Restoring glutamate receptor signaling in pancreatic alpha cells rescues glucagon responses in type 1 diabetes

Glucagon secretion from pancreatic alpha cells is crucial to prevent hypoglycemia. People with type 1 diabetes lose this glucoregulatory mechanism and are susceptible to dangerous hypoglycemia for reasons still unclear. Here we determine that alpha cells in living pancreas slices from donors with type 1 diabetes do not mount an adequate glucagon response and cannot activate the positive autocrine feedback mediated by AMPA/kainate glutamate receptors. This feedback is required to elicit full glucagon responses in the healthy state. Reactivating residual AMPA/kainate receptor function with positive allosteric modulators restores glucagon secretion in human slices from donors with type 1 diabetes as well as glucose counterregulation in non-obese diabetic mice. Our study thus identifies a defect in autocrine signaling that contributes to alpha cell failure.

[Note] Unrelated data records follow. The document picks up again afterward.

(* ===== verification/JobObject.v ===== *)
(** Windows job objects (src/challengeforge/execution/job_object.py) and their use
    by the executor (src/challengeforge/execution/process_executor.py): the limits
    written at the width of the kernel's structures, the handles that are opened
    and closed, and the ownership an execution reports.

    What the kernel answers to each call is the record [JobHost]; the state is the
    kernel's: open handles, the limits set on a job, its members. *)
From Stdlib Require Import ZArith Lia String SpecFloat.
From stdpp Require Import prelude strings.
From S2P Require Import Prelude PyFloat PyStr Domain Json ExecutionContract.
Local Open Scope Z_scope.

(** * Structures of the kernel *)

Definition JOB_OBJECT_LIMIT_JOB_TIME : Z := 0x4.
Definition JOB_OBJECT_LIMIT_ACTIVE_PROCESS : Z := 0x8.
Definition JOB_OBJECT_LIMIT_JOB_MEMORY : Z := 0x200.
Definition JOB_OBJECT_LIMIT_KILL_ON_JOB_CLOSE : Z := 0x2000.
Definition JOB_OBJECT_CPU_RATE_CONTROL_ENABLE : Z := 0x1.
Definition JOB_OBJECT_CPU_RATE_CONTROL_HARD_CAP : Z := 0x4.

(** A ctypes field keeps the low bits of the integer it is given: [DWORD],
    [c_size_t] and the signed [c_longlong]. *)
Definition dword (z : Z) : Z := z mod 2 ^ 32.
Definition size_t (z : Z) : Z := z mod 2 ^ 64.
Definition longlong (z : Z) : Z := (z + 2 ^ 63) mod 2 ^ 64 - 2 ^ 63.

(** [execution/job_object.py:54-76 JOBOBJECT_EXTENDED_LIMIT_INFORMATION], the fields
    the program writes; the others stay zero. *)
Record ExtendedLimit := mkExtendedLimit {
  xl_PerJobUserTimeLimit : Z;
  xl_LimitFlags : Z;
  xl_ActiveProcessLimit : Z;
  xl_JobMemoryLimit : Z;
}.
#[export] Instance ExtendedLimit_eta : Eta ExtendedLimit := fun x =>
  mkExtendedLimit (xl_PerJobUserTimeLimit x) (xl_LimitFlags x) (xl_ActiveProcessLimit x)
    (xl_JobMemoryLimit x).

(** [execution/job_object.py:79-83 JOBOBJECT_CPU_RATE_CONTROL_INFORMATION] *)
Record CpuRateControl := mkCpuRate { cr_ControlFlags : Z; cr_CpuRate : Z }.

(** [execution/job_object.py:86-93 JobResourceLimits] *)
Record JobResourceLimits := mkJobLimits {
  jl_max_active_processes : option Z;
  jl_max_job_memory_bytes : option Z;
  jl_max_cpu_seconds : option float;
  jl_cpu_rate_percent : option float;
}.

(** What the kernel answers; a handle is zero when the call failed. *)
Record JobHost := mkJobHost {
  jh_windows : bool;
  jh_job_objects : bool;
  jh_process_groups : bool;
  jh_create : Z;
  jh_set_limits : bool;
  jh_set_cpu_rate : bool;
  jh_open_process : Z;
  jh_assign : bool;
  jh_peak_memory : option Z;
  jh_last_error : Z;
}.

(** The kernel's side: open handles, what is set on a job and who belongs to it. *)
Record Kernel := mkKernel {
  k_open : list Z;
  k_limits : list (Z * ExtendedLimit);
  k_rates : list (Z * CpuRateControl);
  k_members : list (Z * Z);
}.
#[export] Instance Kernel_eta : Eta Kernel := fun k =>
  mkKernel (k_open k) (k_limits k) (k_rates k) (k_members k).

The use of positive allosteric modulators of AMPA/kainate receptors overcomes this deficiency and prevents hypoglycemia, an effect that could be used to improve the management of diabetes. [Display omitted] •Alpha cells fail to respond to hypoglycemia if glutamate receptor signaling is deficient•In pancreas slices from diabetic donors, alpha cells do not respond to hypoglycemia•In type 1 diabetes, alpha cells show impaired glutamate receptor signaling•Residual glutamate receptors can be reactivated to restore glucagon responses in diabetes Glucagon secretion from pancreatic alpha cells is defective in people with type 1 diabetes, putting them at risk for dangerous hypoglycemia. Panzer et al. identify a deficiency in autocrine signaling mediated by AMPA/kainate glutamate receptors that could be rescued with positive allosteric modulators to restore adequate glucagon secretion in diabetes.